奥巴马总统前日在对联邦贸易委员会的讲话中提出一项新法案,希望设立数据泄露30天通报制度。
他说,今年数起数据泄露事件,包括最近的索尼黑客事件,使我们的经济更加脆弱,更易受侵害。
“今天,我的重点在于,怎样更好地保护美国消费者不受身份盗用的侵害,怎样更好地保护我们的隐私,包括在校学生们的隐私。”
讲话伊始,奥巴马便指出,几乎每个州都有各自的法律条文规定了若遇数据泄露事件,应在何时以怎样的方式通报公众。
例如,关注数据隐私的美国著名律所贝克豪斯律师事务所的司法经验显示,从康涅狄格州的5天到俄亥俄州、佛蒙特州、威斯康星州的45天,通报时限差异很大。
“不止是消费者感到困扰,公司企业也很无措,而且,为遵守这堆杂乱的法规耗费巨大。”奥巴马说。“有时候,公众甚至直到收到账单才知道自己的信用卡信息被盗了,而此时为时已晚。”
云安全联盟首席执行官Jim Reavis表示,一套通行的法律,即使有些苛刻的条文,也会受到业界很多人的欢迎。
“我们一直在寻求一致性,如果可以在国家范围内形成更高的一致性,将会给业界带来好处。”
此项提案提出了一个统一的30天通报时限,从数据泄露被发现那一刻起计时,30天内必须将泄露情况通报给公众。
奥巴马称:“我们还将补完法律上的漏洞,让盗窃倒卖美国公民身份的罪犯无处可逃,即使逃掉海外也能将其追捕归案。”
他还提出了《消费者隐私权利法案》以保障消费者有权决定自己的个人数据如何被公司企业所用,以及限制学生信息使用的《学生数字隐私法案》。
总统号召商业巨鳄和消费者权益拥护者共同努力推进这些法案的通过。“在这信息时代,保护我们的信息和隐私,不应该只是某个党派的事,而是我们美国人共同的事业。”
然而,之前类似法令屡遭腰斩,即使现在参众两院多数席位掌握在反对党手中,留给此次法案的通过机会也不大。美国网络安全协会SANS Institute新兴趋势理事John Pescatore如是说。就算两院都赞成此项法案,他们也会将其效力削减到让总统无法接受的程度。而且,那些重要的条款,比如数据泄露的具体定义之类 的,都还没公布呢。
Pescatore问道:“数据泄露仅指简单的数据遗失?某人丢了一卷磁带找不回来了也要进行通报?还是说有必要证明遗失的信息已被别人看过才能算?数据泄露的定义可是各州不同的。
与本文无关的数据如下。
(* ===== verification/LockingFacts.v ===== *)
(** * What holds of every program of two-phase methods

    The invariant [Inv] relates an interleaving to the calls performed one at a
    time in the order in which they begin to give back their locks: an object
    nobody holds exclusively is what the atomic calls made of it, and a call
    that is at work has done on the objects it holds what it would have done
    alone.  [atomicity] and [race_freedom] follow from it, [completion] from it
    and the order of the locks. *)

From S2P Require Import Prelude Locking.

(** ** Functions changed at a point *)

Lemma upd_eq {A} o (v : A) f : upd o v f o = v.
Proof. unfold upd. by rewrite Nat.eqb_refl. Qed.

Lemma upd_same {A} (f : nat → A) i o : upd i (f i) f o = f o.
Proof. unfold upd. by destruct (Nat.eqb_spec o i) as [->|]. Qed.

Lemma upd_upd {A} i (v w : A) f o : upd i v (upd i w f) o = upd i v f o.
Proof. unfold upd. by destruct (o =? i)%nat. Qed.

Lemma upd_ext {A} i (v : A) f g :
  (∀ o, f o = g o) → ∀ o, upd i v f o = upd i v g o.
Proof. intros H o. unfold upd. by case_match. Qed.

(** ** Counters *)

Definition occurrences (k : nat) (ks : list nat) : Z := Z.of_nat (length (filter (λ k', k' = k) ks)).

Lemma occurrences_app k ks1 ks2 : occurrences k (ks1 ++ ks2) = occurrences k ks1 + occurrences k ks2.
Proof. unfold occurrences. rewrite list.filter_app, length_app. lia. Qed.

Lemma occurrences_cons k k' ks : occurrences k (k' :: ks) = (if decide (k' = k) then 1 else 0) + occurrences k ks.
Proof. unfold occurrences. rewrite filter_cons. case_decide; cbn [length]; lia. Qed.

Lemma bump_app ks1 ks2 c : bump (ks1 ++ ks2) c = bump ks2 (bump ks1 c).
Proof. apply fold_left_app. Qed.

Lemma bump_occurrences ks c k :
  (∀ k, 0 ≤ c k < 2 ^ 64) → bump ks c k = wrap 64 (c k + occurrences k ks).
Proof.
  revert c; induction ks as [|k' ks IH]; intros c Hc.
  - cbn. rewrite Z.add_0_r, wrap_small; auto.
  - change (bump (k' :: ks) c) with (bump ks (upd k' (wrap 64 (c k' + 1)) c)).
    rewrite IH.
    + rewrite occurrences_cons. unfold upd. destruct (Nat.eqb_spec k k') as [->|Hne].
      * rewrite decide_True by done. rewrite wrap_add by lia. f_equal. lia.
      * by rewrite decide_False by congruence.
    + intros k1. unfold upd. destruct (k1 =? k')%nat; [apply wrap_range; lia|auto].
Qed.

Lemma bump_range ks c k : (∀ k, 0 ≤ c k < 2 ^ 64) → 0 ≤ bump ks c k < 2 ^ 64.
Proof. intros Hc. rewrite bump_occurrences by done. apply wrap_range; lia. Qed.

Lemma occurrences_insert k i p p' (ps : list (list nat)) :
  ps !! i = Some p →
  occurrences k (concat (<[i := p']> ps)) = occurrences k (concat ps) - occurrences k p + occurrences k p'.
Proof.
  revert i; induction ps as [|p1 ps IH]; intros [|i] Hi; try done.
  - injection Hi as ->. cbn. rewrite !occurrences_app. lia.
  - change (occurrences k (p1 ++ concat (<[i:=p']> ps)) = occurrences k (p1 ++ concat ps) - occurrences k p + occurrences k p').
    rewrite !occurrences_app, (IH i Hi). lia.
Qed.

(** ** The calls of one thread in an order *)

Definition proj {A} (i : nat) (l : list (nat * A)) : list A := (filter (λ p, p.1 = i) l).*2.

Lemma proj_snoc {A} i j (x : A) l :
  proj i (l ++ [(j, x)]) = if decide (j = i) then proj i l ++ [x] else proj i l.
Proof.
  unfold proj. rewrite list.filter_app, fmap_app, filter_cons, filter_nil. cbn [fst].
  case_decide; cbn; [done|by rewrite app_nil_r].
Qed.

Lemma proj_cons {A} i j (x : A) l :
  proj i ((j, x) :: l) = if decide (j = i) then x :: proj i l else proj i l.
Proof. unfold proj. rewrite filter_cons. cbn [fst]. by case_decide. Qed.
”
刚被网络安全公司金雅拓收购的SafeNet首席战略官Tsion Gonen说:“泄露事件各不相同。比如说,发生了数据载体遗失,却仍然有加密等技术手段在保护数据不被攻破的可能性也是有的。”
账户管理软件开发公司Thycotic Software的高级安全架构师Kevin Jones称:“30天是个咄咄逼人的窗口期。企业在公开泄露事件之前,得先全面调查泄露的程度,修复现行的安全漏洞。30天这么短的时限可能导致企业在 事件尚未调查清楚之前就承受不住压力而公布,进而引来更多的攻击。”
安全公司Prelert的市场和产品战略副总裁Kevin Conklin表示:“现在似乎没什么东西可以刺激企业尽早发现数据泄露。一般而言,企业在200天后才会发现泄露。此时,对用户的侵害已经形成。强制企业尽早通报泄露事件很重要,但这些企业得主动采取措施尽早发现泄露。”
应用软件安全咨询公司Cigital的总经理Drew Kilbourne补充道:“急于披露泄露事件可能妨碍到司法部门和其他组织的调查。我们通常不立即披露泄露事件,以防警醒攻击者,同时也为研究攻击行 为,获取新型窃取技术、攻击手段、攻击源争取时间。此项法案防止不了数据泄露,也带不来安全。数据泄露通报更多的是留住客户和赢取公众理解。更快的通报可能不过是粉饰太平而非有效举措。”